Veleiro Fita Azul receberá Troféu Vito Dumas na Regata Rio De La Plata Rio Grande

O veleiro Fita Azul, primeiro a cruzar a linha de chegada da Regata Rio De La Plata–Rio Grande, será homenageado com o Troféu Vito Dumas, distinção que carrega o nome de um dos maiores ícones da navegação em solitário da história. A escolha do homenageado vai além da façanha esportiva e reforça um elo histórico e afetivo com Rio Grande e o Rio Grande Yacht Club

O troféu reverencia Vito Dumas, velejador argentino que se tornou lenda ao realizar, entre 1942 e 1943, a primeira circum-navegação do planeta pelo paralelo 40 graus Sul. A rota, marcada por frio extremo, mar sempre grosso e ventos violentos, foi batizada por ele de “40 Bramadores”. Foram 272 dias de navegação solitária a bordo do Lehg, um barco sem motor e sem tanque de água doce, onde a sobrevivência dependia da chuva e de improvisos como folhas de jornal para isolamento térmico.

Do acaso ao mar aberto

A trajetória de Dumas na vela começou de forma improvável. Em 1931, então nadador de longas distâncias, tentou atravessar o Canal da Mancha a nado e desistiu antes da outra margem. Decidiu não voltar derrotado à Argentina, comprou um veleiro na Europa e, mesmo sem experiência em navegação, atravessou o Atlântico rumo a Buenos Aires. O mar, a partir dali, tornou-se destino definitivo.

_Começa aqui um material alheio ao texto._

(** The GET request for the first model fails: the second model is not
    looked at. *)
Lemma exception_ends_the_run_witness :
  let server := server_of (Responds error_response) (Responds error_response) in
  let o := main_loop decimal 4096 server ([] ++ model_X :: [controlnet_15]) ["out"]
             true false false false false false false false false ∅ in
  events o = [Print (newline +:+ "X"); Print "Looking for out/x.bin"; GetRequest url_x]
  /\ result o = Raise ClientResponseError.
Proof.
  intros server o. subst o.
  destruct (exception_ends_the_run decimal 4096 server ["out"]
              true false false false false false false false false ClientResponseError)
    as [Hmodels _].
  rewrite (Hmodels [] [controlnet_15] model_X ∅);
    [split; reflexivity | reflexivity | reflexivity | vm_compute; reflexivity].
Defined.

(** A complete download of the three bytes of [body_x]. *)
Lemma progress_accounts_for_every_byte_witness :
  let o := fetch decimal model_X false url_x ["out"; "x.bin"] (response (Some "3")) ∅ in
  result o = Return tt
  /\ progress_total (events o) = 3
  /\ bytes_written (events o) = 3
  /\ ProgressBar "X" (Some 3) ∈ events o.
Proof.
  intros o.
  assert (Hres : result o = Return tt) by (vm_compute; reflexivity).
  destruct (progress_accounts_for_every_byte decimal model_X url_x ["out"; "x.bin"]
              (response (Some "3")) ∅ Hres) as (_ & Hprog & Hbytes & Hbar).
  repeat split; assumption.
Defined.

(** The body stream breaks after three bytes. *)
Lemma broken_stream_leaves_partial_file_witness :
  let o := fetch decimal model_X false url_x ["out"; "x.bin"] broken_response ∅ in
  result o = Raise ClientConnectionError
  /\ fs_after o !! ["out"; "x.bin"] = Some (File ["001"; "002"; "003"]%byte).
Proof.
  intros o.
  apply (broken_stream_leaves_partial_file decimal model_X url_x ["out"; "x.bin"]
           broken_response ∅).
  - reflexivity.
  - vm_compute. discriminate.
  - above_x_bin (∅ : FS).
  - intros s [= <-]. vm_compute. eauto.
Defined.


(** Downloading x.bin twice from a server that declares its three bytes. *)
Lemma second_download_is_skipped_witness :
  let server := server_of (Responds (response (Some "3"))) (Responds (response (Some "3"))) in
  let o1 := download_file decimal 4096 server model_X ["out"] false false false
              (["x.bin"], url_x) ∅ in
  let o2 := download_file decimal 4096 server model_X ["out"] false false false
              (["x.bin"], url_x) (fs_after o1) in
  result o1 = Return tt
  /\ events o2 = [HeadRequest url_x;
                  Print "X: Found - Local file size matches server's - skipping"]
  /\ fs_after o2 = fs_after o1
  /\ result o2 = Return tt.
Proof.
  intros server o1 o2.
  destruct (second_download_is_skipped decimal 4096 server model_X ["out"] false false
              false false ["x.bin"] url_x ∅ (response (Some "3")) (response (Some "3")) "3")
    as (Hres1 & _ & Hev2 & Hfs2 & Hres2).
  - vm_compute. reflexivity.
  - above_x_bin (∅ : FS).
  - reflexivity.
  - reflexivity.
  - reflexivity.
  - intros s [= <-]. vm_compute. eauto.
  - reflexivity.
  - reflexivity.
  - reflexivity.
  - vm_compute. reflexivity.
  - repeat split; assumption.
Defined.

(** A run over [catalog_X] with and without [--verbose]. *)
Lemma verbose_only_adds_lines_witness :
  let server := server_of (Fails ServerTimeoutError) (Responds (response (Some "3"))) in
  let loud := main decimal 4096 server catalog_X ["out"] true false false false false false
                false false false false ∅ in
  let quiet := main decimal 4096 server catalog_X ["out"] false false false false false false
                 false false false false ∅ in
  actions (events loud) = actions (events quiet)
  /\ fs_after loud = fs_after quiet
  /\ result loud = result quiet.
Proof.
  intros server loud quiet.
  apply (verbose_only_adds_lines decimal 4096 server catalog_X ["out"]
           false false false false false false false false ∅).
  intros model filepath url resp _ _ [= <-]. discriminate.
Defined.

(** [--no-sdxl --no-controlnet] against no flag at all, on four models. *)
Lemma more_exclusions_select_fewer_witness :
  let catalogue := [model_X; controlnet_15; checkpoint_15; checkpoint_xl] in
  selected false true false false true false catalogue = [model_X; checkpoint_15]
  /\ selected false false false false false false catalogue = catalogue
  /\ [model_X; checkpoint_15] `sublist_of` catalogue.
Proof.
  intros catalogue.
  split; [reflexivity|]. split; [reflexivity|].
  apply (more_exclusions_select_fewer false false false false false false
           false true false false true false catalogue); auto.
Defined.
(** * Veggie Clash: a shallow embedding of the game's state logic

  The development follows the TypeScript sources under [src/game]:
  - [entities/Player.ts]  power-up stacking, weapon switching, shooting;
  - [entities/Enemy.ts]   the enemy AI state machine;
  - [state/GameState.ts]  the shared state object and its persistence;
  - [systems/Settings]    settings loading and key rebinding;
  - [systems/MissionManager.ts] mission progress loading;
  - [scenes/GameOverScene.ts]   high-score persistence, and the runner
    scene that shares the file.

  Conventions.  A JavaScript [number] is modelled by an exact number:
  [Q] for quantities the game scales or measures (multipliers, speeds,
  times, coordinates, the fields of the shared state, the score handed
  to the game-over scene), [Z] for counters and indices the game only
  ever moves in whole steps (weapon index, ammunition, weapon damage
  table, the kills and the score of [GameScene]).  Rounding and the
  infinities of IEEE doubles are outside the model, and so is NaN
  except as a value of type [any] in the inventory.  An object that the
  code changes in place and passes by reference lives in a heap.  An
  engine call that only draws, plays a sound or logs is left out; an
  emitted event is returned next to the new state. *)

From Stdlib Require Import ZArith QArith Qminmax Qround Qabs Lqa Lia Bool List Ascii String.
From Stdlib Require Qcanon.
From stdpp Require Import gmap strings.
Import ListNotations.

Open Scope Z_scope.

(** ** JavaScript arithmetic helpers *)

Module JS.

(** [a < b] on numbers. *)
Definition Qltb (a b : Q) : bool := negb (Qle_bool b a).

(** [Math.min] and [Math.max] on numbers. *)
Definition Math_min (a b : Q) : Q := Qmin a b.
Definition Math_max (a b : Q) : Q := Qmax a b.

(** [a % b] on integers: the remainder takes the sign of the dividend. *)
Definition rem (a b : Z) : Z := Z.rem a b.

(** A call either returns or throws (a TypeError); both carry the object
    state as the call left it. *)
Inductive outcome (A : Type) :=
| Return (a : A)
| Throw (a : A).
Arguments Return {A} a.
Arguments Throw {A} a.

Definition state_of {A} (o : outcome A) : A :=
  match o with Return a | Throw a => a end.

End JS.

(** ** entities/Player.ts *)

Module Player.

(** [enum PowerUpType] *)
Inductive PowerUpType :=
| DAMAGE_BOOST | SPEED_BOOST | FIRE_RATE_BOOST | INSTANT_HEAL.

Definition PowerUpType_eqb (a b : PowerUpType) : bool :=
  match a, b with
  | DAMAGE_BOOST, DAMAGE_BOOST | SPEED_BOOST, SPEED_BOOST
  | FIRE_RATE_BOOST, FIRE_RATE_BOOST | INSTANT_HEAL, INSTANT_HEAL => true
  | _, _ => false
  end.

(** [interface PowerUpEffect]; the optional [timerBar] is a HUD handle. *)
Record PowerUpEffect := mkEffect {
  multiplier : Q;
  duration : Q;
  remainingTime : Q
}.

(** [Map<PowerUpType, PowerUpEffect>]: a JavaScript [Map] keeps its
    entries in insertion order, so it is an association list; the
    functions below are [get], [set], [delete] of that [Map]. *)
Definition PowerUpMap := list (PowerUpType * PowerUpEffect).

Fixpoint Map_get (k : PowerUpType) (m : PowerUpMap) : option PowerUpEffect :=
  match m with
  | [] => None
  | (k', e) :: m' => if PowerUpType_eqb k k' then Some e else Map_get k m'
  end.

(** [set] replaces the value of a present key in place and appends an
    absent one. *)
Fixpoint Map_set (k : PowerUpType) (e : PowerUpEffect) (m : PowerUpMap) : PowerUpMap :=
  match m with
  | [] => [(k, e)]
  | (k', e') :: m' =>
      if PowerUpType_eqb k k' then (k', e) :: m' else (k', e') :: Map_set k e m'
  end.

Fixpoint Map_delete (k : PowerUpType) (m : PowerUpMap) : PowerUpMap :=
  match m with
  | [] => []
  | (k', e') :: m' =>
      if PowerUpType_eqb k k' then m' else (k', e') :: Map_delete k m'
  end.

(** Number of entries of the map under key [k]. *)
Definition Map_count (k : PowerUpType) (m : PowerUpMap) : nat :=
  List.length (List.filter (fun ke => PowerUpType_eqb k (fst ke)) m).

(** The weapon table [weapons]; [ammo = -1] means infinite. *)
Record Weapon := mkWeapon {
  name : string;
  damage : Z;
  fireRate : Z;
  ammo : Z
}.

Definition weapons : list Weapon :=
  [ mkWeapon "Pea Shooter" 10 150 (-1);
    mkWeapon "Corn Cannon" 25 400 30;
    mkWeapon "Beet Bazooka" 50 800 10 ].

(** [this.weapons[i]]: [undefined] outside the table. *)
Definition weaponAt (i : Z) : option Weapon :=
  if i <? 0 then None else nth_error weapons (Z.to_nat i).

(** [GAME_SETTINGS.PLAYER_SPEED] and [PLAYER_MAX_HEALTH] of config.ts. *)
Definition PLAYER_SPEED : Q := 200.
Definition PLAYER_MAX_HEALTH : Q := 100.

(** The fields of [class Player] that the stat logic reads or writes. *)
Record Player := mkPlayer {
  health : Q;
  maxHealth : Q;
  currentWeapon : Z;
  currentAmmo : Z;
  maxAmmo : Z;
  moveSpeed : Q;
  lastShotTime : Q;
  activePowerUps : PowerUpMap;
  baseMoveSpeed : Q;
  baseDamageMultiplier : Q;
  baseFireRateMultiplier : Q
}.

Definition set_weapon (p : Player) (w ca ma : Z) : Player :=
  mkPlayer (health p) (maxHealth p) w ca ma (moveSpeed p) (lastShotTime p)
           (activePowerUps p) (baseMoveSpeed p) (baseDamageMultiplier p)
           (baseFireRateMultiplier p).

Definition set_activePowerUps (p : Player) (m : PowerUpMap) : Player :=
  mkPlayer (health p) (maxHealth p) (currentWeapon p) (currentAmmo p) (maxAmmo p)
           (moveSpeed p) (lastShotTime p) m (baseMoveSpeed p)
           (baseDamageMultiplier p) (baseFireRateMultiplier p).

Definition set_moveSpeed (p : Player) (v : Q) : Player :=
  mkPlayer (health p) (maxHealth p) (currentWeapon p) (currentAmmo p) (maxAmmo p)
           v (lastShotTime p) (activePowerUps p) (baseMoveSpeed p)
           (baseDamageMultiplier p) (baseFireRateMultiplier p).

Definition set_shot (p : Player) (ca : Z) (t : Q) : Player :=
  mkPlayer (health p) (maxHealth p) (currentWeapon p) ca (maxAmmo p)
           (moveSpeed p) t (activePowerUps p) (baseMoveSpeed p)
           (baseDamageMultiplier p) (baseFireRateMultiplier p).

(** [updateWeaponStats]: reading [weapon.ammo] of [undefined] throws. *)
Definition updateWeaponStats (p : Player) : JS.outcome Player :=
  match weaponAt (currentWeapon p) with
  | Some weapon => JS.Return (set_weapon p (currentWeapon p) (ammo weapon) (ammo weapon))
  | None => JS.Throw p
  end.

(** The field initialisers followed by the constructor body. *)
Definition init : Player :=
  mkPlayer PLAYER_MAX_HEALTH PLAYER_MAX_HEALTH 0 (-1) (-1) PLAYER_SPEED 0 []
           PLAYER_SPEED 1 1.

Definition new : Player := JS.state_of (updateWeaponStats init).

(** The payload of the ['playerStatsChanged'] event. *)
Record StatsChanged := mkStats {
  ev_damageMultiplier : Q;
  ev_speedMultiplier : Q;
  ev_fireRateMultiplier : Q
}.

O episódio de Mostardas e o vínculo com o RGYC

Há um capítulo pouco conhecido, mas decisivo, que explica a escolha do nome do troféu e a associação direta de Vito Dumas com o clube. Em 1932, durante sua primeira travessia do Atlântico, Dumas encalhou em Mostardas, no litoral do Rio Grande do Sul, a bordo do Lehg I. Acolhido pelo em Rio Grande pelo RGYC, recebeu apoio e hospitalidade em um momento crítico da jornada.

Em sinal de gratidão, Dumas presenteou o clube com a cruzeta do seu barco, gesto que selou uma relação histórica entre o navegador e a instituição. Esse episódio transformou o RGYC em guardião de uma memória viva da navegação oceânica e ajuda a compreender por que o nome de Vito Dumas ecoa com tanta força na Regata Rio De La Plata–Rio Grande.

Novas jornadas e um legado duradouro

Depois da volta ao mundo, Dumas seguiu em aventuras solitárias. Tentou navegar de Buenos Aires a Nova Iorque, mas, fiel à convicção de que um veleiro não precisava de motor, não conseguiu vencer a correnteza do Rio Hudson. Mudou o rumo, cruzou novamente o Atlântico e, após mais de cem dias no mar, aportou no litoral do Ceará.

Autor de quatro livros, entre eles “Os Quarenta Bramadores”, Dumas morreu em 1965, aos 65 anos, consagrado como herói na Argentina e lenda náutica mundial. Ao entregar o Troféu Vito Dumas ao Fita Azul, a Regata Rio De La Plata–Rio Grande celebra não apenas a vitória esportiva, mas uma história compartilhada de coragem, resistência e laços que atravessam oceanos e gerações.